- L–R: Jeff McManus, Val Ium, Burton Gans and Henry Font (1997)

Background information
- Origin: Staten Island, New York, U.S.
- Genres: Alternative metal, gothic metal
- Years active: 1993–2001, 2015–present
- Labels: Mayhem/Fierce, Atlantic
- Members: Henry Font Burton Gans Jack Hanley Jeff McManus
- Past members: Val Ium Paul Poulos Danny Kavadlo Johnny Kelly
- Website: pist-on.com

= Pist.On =

American heavy metal band

Pist.On (also spelled Pist*On, Pist-On, Pist•On, PistOn, and Piston) is an American alternative metal band from Staten Island, New York. They released two albums in the 1990s before splitting up in 2001. In 2015, the band announced a reunion.

== History ==
=== Original members ===
Formed around the core duo of Henry Font (vocals, guitars) and Val.Ium (bass, backing vocals), the band released two demos in the early 1990s, the second of which, Urine the Money, was produced by Josh Silver of Type O Negative. The band's friendship with Type O Negative (also based out of Brooklyn) brought them both help and scorn in subsequent years.

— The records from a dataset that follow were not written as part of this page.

(* ===== verification/LocalStore.v ===== *)
(** * The client chunk cache

    Models [ChunkStore] of [crates/swarm/localstore/src/chunk_store.rs] over the
    [CacheBackend] seam of [backend.rs].  The policy (content chunks are served
    for ever, single-owner chunks while their stamp is fresh, last write wins by
    stamp timestamp) is proved against the interface; the byte-bounded LRU is
    its instance.  Chunks, their size and kind belong to [nectar_primitives] and
    come with the reserve's parameters. *)

From S2P Require Import Prelude.
From S2P Require Import Postage.
From S2P Require Import ReserveTx.
From S2P Require Import ReserveStore.
From S2P Require Import Lru.
From S2P Require Import ReserveDemo.

(** What the policy needs of a byte store: it may forget, but never invents. *)
Class CacheBackend (B V : Type) := {
  cb_peek : ChunkAddress → B → option V;
  cb_insert : ChunkAddress → V → B → B;
  cb_get : ChunkAddress → B → option V * B;
  cb_remove : ChunkAddress → B → B;
  cb_get_value a b : (cb_get a b).1 = cb_peek a b;
  cb_get_keeps a a' b : cb_peek a' (cb_get a b).2 = cb_peek a' b;
  cb_insert_own a v b : cb_peek a (cb_insert a v b) = Some v ∨ cb_peek a (cb_insert a v b) = None;
  cb_insert_other a a' v b : a' ≠ a →
    cb_peek a' (cb_insert a v b) = cb_peek a' b ∨ cb_peek a' (cb_insert a v b) = None;
  cb_remove_own a b : cb_peek a (cb_remove a b) = None;
  cb_remove_other a a' b : a' ≠ a → cb_peek a' (cb_remove a b) = cb_peek a' b;
}.

(** ** The LRU backend *)

Section lru_backend.
Context {V : Type} (byte_size : V → Z).

Definition lru_peek (a : ChunkAddress) (s : Inner Z V) : option V := le_value <$> lr_entries s !! a.

Lemma evict_peek fuel target a : ∀ s,
  lru_peek a (evict_loop fuel target s) = lru_peek a s ∨ lru_peek a (evict_loop fuel target s) = None.
Proof.
  induction fuel as [|fuel IH]; intros s; simpl; [by left|]. case_decide; [|by left].
  destruct (lru_victim s) as [k|]; [|by left].
  assert (Hd : lru_peek a (drop_key k s) = lru_peek a s ∨ lru_peek a (drop_key k s) = None).
  { unfold lru_peek, drop_key. destruct (lr_entries s !! k); simpl; [|by left].
    destruct (decide (k = a)) as [->|]; [rewrite lookup_delete_eq|rewrite lookup_delete_ne by done]; auto. }
  destruct (IH (drop_key k s)) as [->|]; auto.
Qed.

#[refine, global] Instance lru_backend : CacheBackend (Inner Z V) V := {|
  cb_peek := lru_peek;
  cb_insert := lru_insert byte_size;
  cb_get := lru_get;
  cb_remove := lru_remove;
|}.
Proof.
  - intros a s. unfold lru_get, lru_peek. simpl. by destruct (lr_entries s !! a).
  - intros a a' s. unfold lru_get, lru_peek. simpl. destruct (lr_entries s !! a) as [e|] eqn:E; simpl; [|done].
    destruct (decide (a = a')) as [->|]; [by rewrite lookup_insert_eq, E|by rewrite lookup_insert_ne].
  - intros a v s. unfold lru_insert, evict_until_fits. cbn [next_tick]. case_decide.
    + right. unfold lru_peek. by rewrite evict_lookup; [|apply drop_lookup].
    + left. unfold lru_peek. simpl. by rewrite lookup_insert_eq.
  - intros a a' v s Hne. unfold lru_insert, evict_until_fits. cbn [next_tick].
    set (s1 := drop_key a _). assert (Hs1 : lru_peek a' s1 = lru_peek a' s).
    { unfold s1, lru_peek, drop_key. simpl. destruct (lr_entries s !! a); simpl; [|done].
      by rewrite lookup_delete_ne. }
    case_decide.
    + rewrite <-Hs1. apply evict_peek.
    + unfold lru_peek at 1 3. cbn [lr_entries]. rewrite lookup_insert_ne by done. rewrite <-Hs1. apply evict_peek.
  - intros a s. unfold lru_remove, lru_peek. by rewrite drop_lookup.
  - intros a a' s Hne. unfold lru_remove, drop_key, lru_peek. destruct (lr_entries s !! a); simpl; [|done].
    by rewrite lookup_delete_ne.
Defined.
End lru_backend.

(** Bytes of a stamp in its canonical encoding. *)
Definition STAMP_SIZE : Z := 113.

Section policy.
Context {RE : ReserveEnv} {PE : PostageEnv}.
Context (is_single_owner : AnyChunk → bool) (chunk_size : AnyChunk → Z).

(** [CacheValue::byte_size]. *)
Definition cache_byte_size (c : CachedChunk) : Z :=
  chunk_size (cc_any c) + match cc_stamp c with Some _ => STAMP_SIZE | None => 0 end.

Record ChunkStore (B : Type) := mkChunkStore { cs_inner : B; cs_ttl : Z }.
Arguments mkChunkStore {_} _ _.
Arguments cs_inner {_} _.
Arguments cs_ttl {_} _.

Context {B : Type} `{!CacheBackend B CachedChunk}.
Implicit Types s : ChunkStore B.

(** The age is computed in [i64]; the subtraction wraps in release builds. *)
Definition soc_is_fresh (now : Z) s (stamp_ns : Z) : bool :=
  bool_decide (Z.max 0 (i64_wrap (now - Z.min stamp_ns i64_max)) < cs_ttl s).

(** The chain of conditions under which a put is skipped, the backend read in
    it touching recency. *)
Definition cs_put (chunk : CachedChunk) s : ChunkStore B :=
  let address := any_address (cc_any chunk) in
  let insert b := mkChunkStore (cb_insert address chunk b) (cs_ttl s) in
  if is_single_owner (cc_any chunk) then
    match cc_stamp chunk with
    | Some incoming =>
        let '(existing, b) := cb_get address (cs_inner s) in
        match existing with
        | Some e =>
            if is_single_owner (cc_any e) then
              match cc_stamp e with
              | Some cached =>
                  if decide (st_timestamp incoming <= st_timestamp cached) then mkChunkStore b (cs_ttl s)
                  else insert b
              | None => insert b
              end
            else insert b
        | None => insert b
        end
    | None => insert (cs_inner s)
    end
  else insert (cs_inner s).

Definition cs_get (now : Z) (address : ChunkAddress) s : option CachedChunk * ChunkStore B :=
  let '(value, b) := cb_get address (cs_inner s) in
  let s' := mkChunkStore b (cs_ttl s) in
  match value with
  | None => (None, s')
  | Some cached =>
      if is_single_owner (cc_any cached) then
        match cc_stamp cached with
        | Some stamp => if soc_is_fresh now s (st_timestamp stamp) then (Some cached, s') else (None, s')
        | None => (None, s')
        end
      else (Some cached, s')
  end.

Definition cs_contains (address : ChunkAddress) s : bool :=
  bool_decide (is_Some (cb_peek address (cs_inner s))).

Definition cs_remove (address : ChunkAddress) s : ChunkStore B :=
  mkChunkStore (cb_remove address (cs_inner s)) (cs_ttl s).

Inductive CacheOp :=
| CachePut (chunk : CachedChunk)
| CacheGet (now : Z) (address : ChunkAddress)
| CacheRemove (address : ChunkAddress).

Definition cs_step s (op : CacheOp) : ChunkStore B :=
  match op with
  | CachePut chunk => cs_put chunk s
  | CacheGet now address => (cs_get now address s).2
  | CacheRemove address => cs_remove address s
  end.

(** ** What a reader can rely on *)

Definition soc_time (c : CachedChunk) : option Z :=
  if is_single_owner (cc_any c) then st_timestamp <$> cc_stamp c else None.

Definition puts_in (ops : list CacheOp) : list CachedChunk :=
  omap (λ op, match op with CachePut c => Some c | _ => None end) ops.

(** What one operation can leave at an address: what was there, or the chunk
    it put there, or nothing. *)
Lemma cs_step_peek s op a c :
  cb_peek a (cs_inner (cs_step s op)) = Some c →
  cb_peek a (cs_inner s) = Some c ∨ (op = CachePut c ∧ any_address (cc_any c) = a).
Proof.
  assert (Hins : ∀ b chunk, (∀ a', cb_peek a' b = cb_peek a' (cs_inner s)) →
    cb_peek a (cb_insert (any_address (cc_any chunk)) chunk b) = Some c →
    cb_peek a (cs_inner s) = Some c ∨ (CachePut chunk = CachePut c ∧ any_address (cc_any c) = a)).
  { intros b chunk Hb Hc. destruct (decide (a = any_address (cc_any chunk))) as [->|Hne].
    - destruct (cb_insert_own (any_address (cc_any chunk)) chunk b) as [E|E]; rewrite E in Hc; [|done].
      simplify_eq. by right.
    - destruct (cb_insert_other (any_address (cc_any chunk)) a chunk b Hne) as [E|E]; rewrite E in Hc; [|done].
      left. by rewrite <-Hb. }
  pose proof (cb_get_keeps (B := B)) as Hkeep.
  destruct op as [chunk|now a'|a']; cbn [cs_step].
  - unfold cs_put. destruct (is_single_owner _); [|by apply Hins]. destruct (cc_stamp chunk); [|by apply Hins].
    specialize (Hkeep (any_address (cc_any chunk))). destruct (cb_get _ (cs_inner s)) as [e b] eqn:E.
    assert (Hb : ∀ a', cb_peek a' b = cb_peek a' (cs_inner s)).
    { intros a'. specialize (Hkeep a' (cs_inner s)). by rewrite E in Hkeep. }
    destruct e as [e|]; [|by apply Hins]. destruct (is_single_owner _); [|by apply Hins].
    destruct (cc_stamp e); [|by apply Hins]. case_decide; [|by apply Hins]. simpl. rewrite Hb. by left.
  - unfold cs_get. specialize (Hkeep a' a (cs_inner s)). destruct (cb_get a' (cs_inner s)) as [e b].
    simpl in Hkeep. intros Hc. left. rewrite <-Hkeep, <-Hc. destruct e as [e|]; [|done].
    destruct (is_single_owner _); [|done]. destruct (cc_stamp e); [|done]. by destruct (soc_is_fresh _ _ _).
  - simpl. destruct (decide (a = a')) as [->|Hne]; [by rewrite cb_remove_own|].
    rewrite cb_remove_other by done. by left.
Qed.

Lemma cs_step_ttl s op : cs_ttl (cs_step s op) = cs_ttl s.
Proof.
  destruct op as [chunk|now a|a]; simpl; [|unfold cs_get|done].
  - unfold cs_put. destruct (is_single_owner _); [|done]. destruct (cc_stamp chunk); [|done].
    destruct (cb_get _ (cs_inner s)) as [[e|] b]; [|done]. destruct (is_single_owner _); [|done].
    destruct (cc_stamp e); [|done]. by case_decide.
  - destruct (cb_get a (cs_inner s)) as [[e|] b]; [|done]. destruct (is_single_owner _); [|done].
    destruct (cc_stamp e); [|done]. by destruct (soc_is_fresh _ _ _).
Qed.

Lemma cs_run_peek ops : ∀ s a c,
  cb_peek a (cs_inner (run cs_step s ops)) = Some c →
  cb_peek a (cs_inner s) = Some c ∨ (c ∈ puts_in ops ∧ any_address (cc_any c) = a).
Proof.
  induction ops as [|op ops IH]; intros s a c Hc; [by left|]. simpl in Hc.
  apply IH in Hc as [Hc|[Hin Ha]].
  - apply cs_step_peek in Hc as [?|[-> Ha]]; [by left|]. right. split; [left|done].
  - right. split; [|done]. unfold puts_in. simpl. case_match; [by right|done].
Qed.

Lemma cs_run_ttl ops s : cs_ttl (run cs_step s ops) = cs_ttl s.
Proof. revert s. induction ops as [|op ops IH]; intros s; [done|]. simpl. rewrite IH. apply cs_step_ttl. Qed.

(** The cache serves only what was put, and single-owner chunks only while
    fresh.  Over any history of an initially empty cache on any backend, a hit
    is a chunk that was put under that address, and if it is a single-owner
    chunk it carries a stamp younger than the configured lifetime. *)
Theorem cache_serves_fresh s ops now a c :
  (∀ a, cb_peek a (cs_inner s) = None) → 0 <= now <= i64_max →
  (cs_get now a (run cs_step s ops)).1 = Some c →
  c ∈ puts_in ops ∧ any_address (cc_any c) = a ∧
  (is_single_owner (cc_any c) = true → ∃ st, cc_stamp c = Some st ∧
     (0 <= st_timestamp st → now - st_timestamp st < cs_ttl s)).
Proof.
  intros Hempty Hnow. unfold cs_get. pose proof (cb_get_value a (cs_inner (run cs_step s ops))) as Hv.
  destruct (cb_get a (cs_inner (run cs_step s ops))) as [v b]. simpl in Hv. subst v.
  destruct (cb_peek a (cs_inner (run cs_step s ops))) as [c'|] eqn:E; [|done].
  apply cs_run_peek in E as [E|[Hin Ha]]; [by rewrite Hempty in E|].
  destruct (is_single_owner (cc_any c')) eqn:Hs; [|intros [= <-]; split_and!; [done|done|congruence]].
  destruct (cc_stamp c') as [st|] eqn:Est; [|done].
  destruct (soc_is_fresh now _ _) eqn:Hf; [|done]. intros [= <-]. split_and!; [done|done|]. intros _.
  exists st. split; [done|]. intros Hst. unfold soc_is_fresh in Hf. apply bool_decide_eq_true in Hf.
  rewrite cs_run_ttl, i64_wrap_id in Hf by (unfold is_i64, i64_min, i64_max in *; lia). lia.
Qed.

(** Last write wins by stamp time.  No operation replaces a resident
    single-owner chunk by one that is not strictly newer. *)
Theorem cache_last_write_wins s op a c c' t t' :
  cb_peek a (cs_inner s) = Some c → soc_time c = Some t →
  cb_peek a (cs_inner (cs_step s op)) = Some c' → soc_time c' = Some t' →
  c' = c ∨ t < t'.
Proof.
  intros Hc Ht Hc' Ht'. apply cs_step_peek in Hc' as Hx.
  destruct Hx as [?|[-> Ha]]; [left; congruence|]. subst a.
  unfold soc_time in *. destruct (is_single_owner (cc_any c)) eqn:Hs; [|done].
  destruct (is_single_owner (cc_any c')) eqn:Hs'; [|done].
  destruct (cc_stamp c) as [st|] eqn:Est; [|done]. destruct (cc_stamp c') as [st'|] eqn:Est'; [|done].
  simpl in *. simplify_eq. destruct (decide (st_timestamp st < st_timestamp st')) as [?|Hle]; [by right|left].
  cbn [cs_step] in Hc'. unfold cs_put in Hc'. rewrite Hs', Est' in Hc'.
  pose proof (cb_get_value (any_address (cc_any c')) (cs_inner s)) as Hv.
  pose proof (cb_get_keeps (any_address (cc_any c')) (any_address (cc_any c')) (cs_inner s)) as Hk.
  destruct (cb_get _ (cs_inner s)) as [v b]. simpl in Hv, Hk. subst v. rewrite Hc, Hs, Est in Hc'.
  rewrite decide_True in Hc' by lia. simpl in Hc'. congruence.
Qed.
End policy.

(** ** A concrete cache *)

Definition demo_soc (c : AnyChunk) : bool := bool_decide (any_type c = 1).
Definition demo_size (c : AnyChunk) : Z := Z.of_nat (length (any_to_bytes c)).

#[local] Instance demo_backend : CacheBackend (Inner Z CachedChunk) CachedChunk :=
  lru_backend (cache_byte_size demo_size).

Definition demo_cache : ChunkStore (Inner Z CachedChunk) := mkChunkStore _ (with_budget 1000) 50.

Definition demo_puts : list CacheOp :=
  [CachePut (demo_chunk 9 1 [1] 1 0 100); CachePut (demo_chunk 9 1 [2] 1 0 120); CachePut (demo_chunk 9 1 [3] 1 0 110)].

Lemma cache_serves_fresh_witness :
  ∃ c, (cs_get demo_soc 160 9 (run (cs_step demo_soc) demo_cache demo_puts)).1 = Some c ∧
    c ∈ puts_in demo_puts.
Proof.
  exists (demo_chunk 9 1 [2] 1 0 120). assert (E : (cs_get demo_soc 160 9
    (run (cs_step demo_soc) demo_cache demo_puts)).1 = Some (demo_chunk 9 1 [2] 1 0 120)) by reflexivity.
  split; [exact E|].
  apply (cache_serves_fresh demo_soc demo_cache demo_puts 160 9 (demo_chunk 9 1 [2] 1 0 120)).
  - intros a. reflexivity.
  - unfold i64_max. lia.
  - exact E.
Defined.

Lemma cache_last_write_wins_witness :
  let s := run (cs_step demo_soc) demo_cache (take 1 demo_puts) in
  let c := demo_chunk 9 1 [1] 1 0 100 in
  let c' := demo_chunk 9 1 [2] 1 0 120 in
  cb_peek 9 (cs_inner _ s) = Some c ∧ (c' = c ∨ 100 < 120).
Proof.
  intros s c c'. split; [reflexivity|].
  apply (cache_last_write_wins demo_soc s (CachePut c') 9 c c' 100 120); reflexivity.
Defined.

In 1996 the band, now rounded out by Paul Poulos (guitars, backing vocals) and Danny "Jam" Kavadlo (drums), released their first full-length album, Number One, to critical acclaim in both the United States and Europe. Subsequent tours with Type O Negative and Marilyn Manson helped improve the band's notoriety. Within a year, they moved from the independent Mayhem/Fierce record label to a major label, Atlantic Records. Also around this time, Poulos and Kavadlo both left the band.

=== Second lineup ===
New members Burton Gans (guitars) and Jeff McManus (drums) joined in time to see an Atlantic rerelease of Number One with new photos, artwork, and, perhaps most obvious of all, spelling; the band's name shifted from "Pist.On" to the "friendlier" spelling "PistOn". The removal of the "." led to criticism that the band had "sold out". Under the guise of their new name and label, the band again toured exhaustively. During this time, drummer Jeff McManus was forced into a brief respite for medical reasons, with Johnny Kelly of Type O Negative filling in.

=== 1996–1997 ===
Pist.on's debut album, successful on its face, had been picked up and rereleased by a major label, the band had deep friendships and histories with well-known acts such as Type O Negative, Marilyn Manson, the Misfits, and Queensrÿche, and had energetic new blood in the form of two members. However, the promises and possibilities of this era never panned out, and after a handful of tours and negative reviews, the band was unceremoniously dropped by Atlantic.

=== Second release ===
1999 saw the release of the band's second album, $ell Out, again through Mayhem Records. The record was described as rife with crooked and spiteful poking at the music industry, the band's former label, the press, and the band itself. The album met with lukewarm reviews and sales, and breakup rumors swirled.

=== Breakup ===
After the band's second release, drummer Jeff McManus departed from the band, returning briefly to record a 3-song independent Saves EP in the spring of 2001. Despite the optimism brought on by Saves, the core duo of Pist.On broke apart in late August 2001 when bassist Val Ium decided to leave the band as well. Though not officially broken up at the time, Pist.On did not release any new material as a band for over two decades, although several band members including Henry Font and Jeff McManus released recordings independently in the intervening years.

=== Reunion ===
As of March 2015, Pist.On has reformed and they are working on new material.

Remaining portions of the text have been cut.